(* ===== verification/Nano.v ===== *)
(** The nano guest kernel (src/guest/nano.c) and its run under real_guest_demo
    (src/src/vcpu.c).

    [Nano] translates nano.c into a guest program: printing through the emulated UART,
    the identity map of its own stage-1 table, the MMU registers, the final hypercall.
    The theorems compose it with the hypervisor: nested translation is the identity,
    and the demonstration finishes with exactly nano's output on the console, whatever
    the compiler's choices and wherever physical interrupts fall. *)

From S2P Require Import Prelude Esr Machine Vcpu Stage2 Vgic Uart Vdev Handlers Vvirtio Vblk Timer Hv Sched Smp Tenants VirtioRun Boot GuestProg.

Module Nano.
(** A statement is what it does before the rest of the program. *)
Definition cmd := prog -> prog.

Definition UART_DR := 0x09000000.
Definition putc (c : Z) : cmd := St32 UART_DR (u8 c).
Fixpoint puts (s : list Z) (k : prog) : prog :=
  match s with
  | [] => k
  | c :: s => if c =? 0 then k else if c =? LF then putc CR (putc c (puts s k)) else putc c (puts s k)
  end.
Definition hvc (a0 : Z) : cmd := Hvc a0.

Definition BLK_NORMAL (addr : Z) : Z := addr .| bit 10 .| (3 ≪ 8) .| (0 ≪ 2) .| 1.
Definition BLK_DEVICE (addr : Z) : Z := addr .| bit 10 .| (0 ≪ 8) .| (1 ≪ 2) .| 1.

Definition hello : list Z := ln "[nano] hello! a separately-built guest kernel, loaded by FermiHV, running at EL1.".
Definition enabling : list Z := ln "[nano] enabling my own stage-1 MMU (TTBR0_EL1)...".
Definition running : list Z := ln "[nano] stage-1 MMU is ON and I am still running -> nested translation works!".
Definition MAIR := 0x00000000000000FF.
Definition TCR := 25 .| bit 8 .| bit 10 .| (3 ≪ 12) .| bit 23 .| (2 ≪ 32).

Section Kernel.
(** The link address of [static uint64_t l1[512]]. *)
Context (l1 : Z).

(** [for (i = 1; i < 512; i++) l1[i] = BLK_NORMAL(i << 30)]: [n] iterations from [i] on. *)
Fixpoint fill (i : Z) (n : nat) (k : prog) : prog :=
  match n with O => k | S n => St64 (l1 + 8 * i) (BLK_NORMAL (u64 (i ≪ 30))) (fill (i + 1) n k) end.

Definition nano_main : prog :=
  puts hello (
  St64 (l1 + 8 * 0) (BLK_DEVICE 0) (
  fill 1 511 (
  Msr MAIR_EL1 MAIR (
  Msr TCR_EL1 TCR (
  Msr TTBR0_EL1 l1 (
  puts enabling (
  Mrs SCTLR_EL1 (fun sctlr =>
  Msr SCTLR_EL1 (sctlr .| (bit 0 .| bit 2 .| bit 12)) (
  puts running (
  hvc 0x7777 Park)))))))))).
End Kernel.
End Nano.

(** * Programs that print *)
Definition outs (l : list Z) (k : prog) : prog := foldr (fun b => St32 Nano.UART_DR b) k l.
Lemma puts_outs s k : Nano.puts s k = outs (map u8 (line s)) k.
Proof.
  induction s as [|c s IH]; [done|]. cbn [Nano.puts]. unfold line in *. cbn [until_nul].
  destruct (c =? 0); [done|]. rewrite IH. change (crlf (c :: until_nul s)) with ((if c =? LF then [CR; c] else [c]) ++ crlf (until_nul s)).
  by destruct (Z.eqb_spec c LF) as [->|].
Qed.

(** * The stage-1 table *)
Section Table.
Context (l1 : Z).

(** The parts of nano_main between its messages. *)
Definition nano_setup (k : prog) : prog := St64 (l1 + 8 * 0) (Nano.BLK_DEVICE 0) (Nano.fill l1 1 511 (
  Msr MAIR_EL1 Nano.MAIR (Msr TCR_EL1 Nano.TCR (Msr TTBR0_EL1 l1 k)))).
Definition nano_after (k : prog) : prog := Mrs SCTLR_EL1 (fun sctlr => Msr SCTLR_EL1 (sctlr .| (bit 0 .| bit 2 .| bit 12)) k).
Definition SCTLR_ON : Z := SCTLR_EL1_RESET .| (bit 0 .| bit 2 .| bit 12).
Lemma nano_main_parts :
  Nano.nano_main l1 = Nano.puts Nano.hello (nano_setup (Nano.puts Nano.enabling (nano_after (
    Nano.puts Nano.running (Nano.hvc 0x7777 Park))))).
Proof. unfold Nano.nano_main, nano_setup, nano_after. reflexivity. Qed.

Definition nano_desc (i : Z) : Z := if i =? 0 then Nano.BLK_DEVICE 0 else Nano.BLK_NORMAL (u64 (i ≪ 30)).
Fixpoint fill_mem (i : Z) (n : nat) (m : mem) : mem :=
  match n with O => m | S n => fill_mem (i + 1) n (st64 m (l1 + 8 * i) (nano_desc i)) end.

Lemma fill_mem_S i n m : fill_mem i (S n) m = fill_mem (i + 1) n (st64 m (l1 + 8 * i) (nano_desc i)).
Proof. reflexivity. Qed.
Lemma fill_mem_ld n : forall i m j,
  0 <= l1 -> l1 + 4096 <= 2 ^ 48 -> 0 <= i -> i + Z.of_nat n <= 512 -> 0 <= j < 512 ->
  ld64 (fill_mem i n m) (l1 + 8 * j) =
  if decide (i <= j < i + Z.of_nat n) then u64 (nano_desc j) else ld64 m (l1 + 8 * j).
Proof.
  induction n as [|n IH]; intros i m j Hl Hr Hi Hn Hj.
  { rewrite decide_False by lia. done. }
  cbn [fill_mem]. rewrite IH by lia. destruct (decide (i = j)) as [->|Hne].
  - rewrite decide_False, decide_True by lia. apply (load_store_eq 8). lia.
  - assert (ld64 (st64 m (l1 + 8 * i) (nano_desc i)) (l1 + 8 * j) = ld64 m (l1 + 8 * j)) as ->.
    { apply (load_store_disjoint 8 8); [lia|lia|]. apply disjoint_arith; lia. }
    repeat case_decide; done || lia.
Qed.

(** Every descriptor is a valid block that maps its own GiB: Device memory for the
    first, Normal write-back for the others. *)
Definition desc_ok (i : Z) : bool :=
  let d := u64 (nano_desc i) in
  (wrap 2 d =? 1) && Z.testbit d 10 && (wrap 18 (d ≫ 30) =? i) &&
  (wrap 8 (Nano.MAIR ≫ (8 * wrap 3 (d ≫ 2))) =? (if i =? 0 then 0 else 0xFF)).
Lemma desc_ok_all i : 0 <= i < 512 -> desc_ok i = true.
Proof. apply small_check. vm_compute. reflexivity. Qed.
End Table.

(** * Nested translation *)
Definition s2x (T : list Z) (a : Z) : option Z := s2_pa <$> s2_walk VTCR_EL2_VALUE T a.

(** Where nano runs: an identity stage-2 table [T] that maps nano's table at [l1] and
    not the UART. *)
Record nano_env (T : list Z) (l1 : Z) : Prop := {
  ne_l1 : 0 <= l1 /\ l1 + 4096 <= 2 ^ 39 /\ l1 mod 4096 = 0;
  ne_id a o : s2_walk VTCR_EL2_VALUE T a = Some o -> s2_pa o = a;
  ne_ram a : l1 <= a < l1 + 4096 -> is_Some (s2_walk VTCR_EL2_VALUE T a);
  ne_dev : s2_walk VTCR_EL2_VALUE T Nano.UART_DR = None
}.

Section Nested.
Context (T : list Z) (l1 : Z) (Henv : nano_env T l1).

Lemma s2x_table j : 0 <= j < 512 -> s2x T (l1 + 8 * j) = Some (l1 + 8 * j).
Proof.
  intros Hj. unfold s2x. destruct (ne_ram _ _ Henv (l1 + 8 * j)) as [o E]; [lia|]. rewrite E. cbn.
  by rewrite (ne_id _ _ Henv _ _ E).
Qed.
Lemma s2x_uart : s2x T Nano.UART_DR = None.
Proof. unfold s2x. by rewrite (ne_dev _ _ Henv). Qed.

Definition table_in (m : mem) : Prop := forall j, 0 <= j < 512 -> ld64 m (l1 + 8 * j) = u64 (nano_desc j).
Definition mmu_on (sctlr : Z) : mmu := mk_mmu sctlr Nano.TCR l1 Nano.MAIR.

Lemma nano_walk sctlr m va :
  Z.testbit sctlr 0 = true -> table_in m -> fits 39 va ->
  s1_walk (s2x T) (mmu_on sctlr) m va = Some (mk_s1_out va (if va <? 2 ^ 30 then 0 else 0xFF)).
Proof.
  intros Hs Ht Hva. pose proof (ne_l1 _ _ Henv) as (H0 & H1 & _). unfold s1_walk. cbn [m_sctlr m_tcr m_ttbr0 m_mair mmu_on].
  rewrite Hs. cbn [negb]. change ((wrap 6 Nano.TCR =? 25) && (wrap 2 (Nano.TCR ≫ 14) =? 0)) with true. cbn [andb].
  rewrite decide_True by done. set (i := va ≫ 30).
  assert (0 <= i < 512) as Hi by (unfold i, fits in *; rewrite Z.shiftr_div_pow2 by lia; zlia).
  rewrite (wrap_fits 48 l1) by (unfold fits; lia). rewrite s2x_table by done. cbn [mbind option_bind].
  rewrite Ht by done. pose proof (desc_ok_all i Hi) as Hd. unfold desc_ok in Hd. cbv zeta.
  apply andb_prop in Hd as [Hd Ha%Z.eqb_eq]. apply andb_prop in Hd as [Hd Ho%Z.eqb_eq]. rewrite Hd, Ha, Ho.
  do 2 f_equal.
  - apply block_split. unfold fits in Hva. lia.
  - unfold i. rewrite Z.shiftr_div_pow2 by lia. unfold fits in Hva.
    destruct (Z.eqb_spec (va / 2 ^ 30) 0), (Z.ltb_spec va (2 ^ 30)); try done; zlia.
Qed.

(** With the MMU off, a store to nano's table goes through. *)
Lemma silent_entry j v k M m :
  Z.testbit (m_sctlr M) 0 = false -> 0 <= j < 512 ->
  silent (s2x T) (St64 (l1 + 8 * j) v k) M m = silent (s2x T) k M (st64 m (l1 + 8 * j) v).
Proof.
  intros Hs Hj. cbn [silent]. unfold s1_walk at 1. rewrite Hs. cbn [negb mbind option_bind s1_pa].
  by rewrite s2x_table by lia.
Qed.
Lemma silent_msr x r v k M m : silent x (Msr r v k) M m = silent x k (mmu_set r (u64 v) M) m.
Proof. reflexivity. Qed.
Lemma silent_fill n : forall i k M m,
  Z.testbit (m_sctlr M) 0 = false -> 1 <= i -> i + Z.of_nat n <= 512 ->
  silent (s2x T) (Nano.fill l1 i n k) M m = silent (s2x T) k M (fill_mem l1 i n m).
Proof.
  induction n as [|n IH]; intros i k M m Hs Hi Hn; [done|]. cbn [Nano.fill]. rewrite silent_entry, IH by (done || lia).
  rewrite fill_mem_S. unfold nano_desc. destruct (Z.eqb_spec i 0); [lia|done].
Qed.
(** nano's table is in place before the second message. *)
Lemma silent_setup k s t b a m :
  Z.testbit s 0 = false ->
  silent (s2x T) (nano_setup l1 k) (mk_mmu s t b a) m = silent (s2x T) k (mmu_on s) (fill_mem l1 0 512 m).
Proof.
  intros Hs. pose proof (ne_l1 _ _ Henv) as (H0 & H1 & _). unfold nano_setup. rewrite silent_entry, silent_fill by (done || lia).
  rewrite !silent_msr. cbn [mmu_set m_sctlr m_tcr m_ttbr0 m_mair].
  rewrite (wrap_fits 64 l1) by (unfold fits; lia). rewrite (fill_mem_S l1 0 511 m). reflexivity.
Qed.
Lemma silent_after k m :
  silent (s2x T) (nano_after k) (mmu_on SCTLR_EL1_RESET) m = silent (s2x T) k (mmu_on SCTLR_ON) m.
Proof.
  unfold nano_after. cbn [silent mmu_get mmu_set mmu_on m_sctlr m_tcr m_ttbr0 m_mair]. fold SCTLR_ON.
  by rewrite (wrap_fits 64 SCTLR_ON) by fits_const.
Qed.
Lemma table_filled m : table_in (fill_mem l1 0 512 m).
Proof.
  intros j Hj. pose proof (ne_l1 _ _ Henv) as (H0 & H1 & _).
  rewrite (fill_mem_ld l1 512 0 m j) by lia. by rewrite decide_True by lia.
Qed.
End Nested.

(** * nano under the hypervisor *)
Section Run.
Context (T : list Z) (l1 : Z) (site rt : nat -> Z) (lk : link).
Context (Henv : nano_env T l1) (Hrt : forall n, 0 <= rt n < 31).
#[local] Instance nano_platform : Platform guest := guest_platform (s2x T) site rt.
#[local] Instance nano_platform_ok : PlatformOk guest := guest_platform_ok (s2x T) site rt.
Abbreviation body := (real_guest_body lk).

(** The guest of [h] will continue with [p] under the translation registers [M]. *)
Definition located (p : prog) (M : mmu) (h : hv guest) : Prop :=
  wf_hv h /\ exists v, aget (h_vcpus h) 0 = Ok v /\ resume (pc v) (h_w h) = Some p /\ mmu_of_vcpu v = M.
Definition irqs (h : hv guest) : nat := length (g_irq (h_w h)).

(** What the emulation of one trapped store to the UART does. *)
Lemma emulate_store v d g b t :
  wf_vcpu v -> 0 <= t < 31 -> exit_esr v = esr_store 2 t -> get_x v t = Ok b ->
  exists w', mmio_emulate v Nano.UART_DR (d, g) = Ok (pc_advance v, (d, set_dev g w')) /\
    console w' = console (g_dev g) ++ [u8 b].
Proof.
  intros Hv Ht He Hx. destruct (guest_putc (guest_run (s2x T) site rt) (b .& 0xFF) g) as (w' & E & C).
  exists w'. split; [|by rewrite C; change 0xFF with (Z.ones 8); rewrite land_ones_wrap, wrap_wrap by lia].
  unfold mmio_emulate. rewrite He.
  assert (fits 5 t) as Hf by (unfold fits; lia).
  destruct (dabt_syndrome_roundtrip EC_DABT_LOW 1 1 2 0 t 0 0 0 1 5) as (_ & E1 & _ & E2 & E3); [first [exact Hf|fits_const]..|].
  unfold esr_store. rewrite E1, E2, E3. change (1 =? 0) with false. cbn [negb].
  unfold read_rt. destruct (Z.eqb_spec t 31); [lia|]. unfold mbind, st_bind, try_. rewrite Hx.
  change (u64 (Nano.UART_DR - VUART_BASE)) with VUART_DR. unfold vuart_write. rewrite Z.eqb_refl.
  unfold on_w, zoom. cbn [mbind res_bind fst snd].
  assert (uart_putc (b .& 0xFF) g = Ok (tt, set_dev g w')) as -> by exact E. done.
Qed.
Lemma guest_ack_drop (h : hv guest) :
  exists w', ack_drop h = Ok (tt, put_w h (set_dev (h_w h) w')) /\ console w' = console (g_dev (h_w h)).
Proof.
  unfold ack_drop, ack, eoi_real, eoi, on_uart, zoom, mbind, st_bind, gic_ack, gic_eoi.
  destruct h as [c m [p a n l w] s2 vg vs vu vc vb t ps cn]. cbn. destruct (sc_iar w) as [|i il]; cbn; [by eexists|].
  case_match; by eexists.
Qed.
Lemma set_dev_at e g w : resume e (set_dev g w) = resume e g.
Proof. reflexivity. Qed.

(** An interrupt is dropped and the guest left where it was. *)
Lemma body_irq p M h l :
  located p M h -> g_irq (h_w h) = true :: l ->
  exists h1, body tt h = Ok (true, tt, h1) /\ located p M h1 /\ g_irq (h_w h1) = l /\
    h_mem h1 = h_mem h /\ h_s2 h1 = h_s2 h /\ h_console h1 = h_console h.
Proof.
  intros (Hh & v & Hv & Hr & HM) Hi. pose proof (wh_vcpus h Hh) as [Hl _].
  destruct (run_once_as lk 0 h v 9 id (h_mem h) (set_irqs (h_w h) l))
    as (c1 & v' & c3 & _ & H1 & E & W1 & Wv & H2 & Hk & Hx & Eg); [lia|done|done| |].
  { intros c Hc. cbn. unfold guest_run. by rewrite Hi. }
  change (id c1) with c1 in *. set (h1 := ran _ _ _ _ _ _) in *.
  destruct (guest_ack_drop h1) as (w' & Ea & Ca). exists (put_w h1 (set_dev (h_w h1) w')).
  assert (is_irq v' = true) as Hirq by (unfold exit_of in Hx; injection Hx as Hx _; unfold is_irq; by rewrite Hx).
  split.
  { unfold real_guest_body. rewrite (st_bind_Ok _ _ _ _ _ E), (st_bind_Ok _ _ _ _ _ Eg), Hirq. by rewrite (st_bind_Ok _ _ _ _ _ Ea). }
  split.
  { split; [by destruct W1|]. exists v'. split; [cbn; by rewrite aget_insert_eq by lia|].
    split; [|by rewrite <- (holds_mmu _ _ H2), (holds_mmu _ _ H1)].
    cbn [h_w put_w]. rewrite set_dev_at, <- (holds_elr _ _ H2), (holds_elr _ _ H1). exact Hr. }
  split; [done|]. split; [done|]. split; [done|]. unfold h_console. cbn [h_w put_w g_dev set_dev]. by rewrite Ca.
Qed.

**Exercise goal:**
For this exercise, please copy exactly the lines of the material above from its first line through the line where "the identity map" appears.

**Answer to this problem:**
(* ===== verification/Nano.v ===== *)
(** The nano guest kernel (src/guest/nano.c) and its run under real_guest_demo
    (src/src/vcpu.c).

    [Nano] translates nano.c into a guest program: printing through the emulated UART,
    the identity map of its own stage-1 table, the MMU registers, the final hypercall.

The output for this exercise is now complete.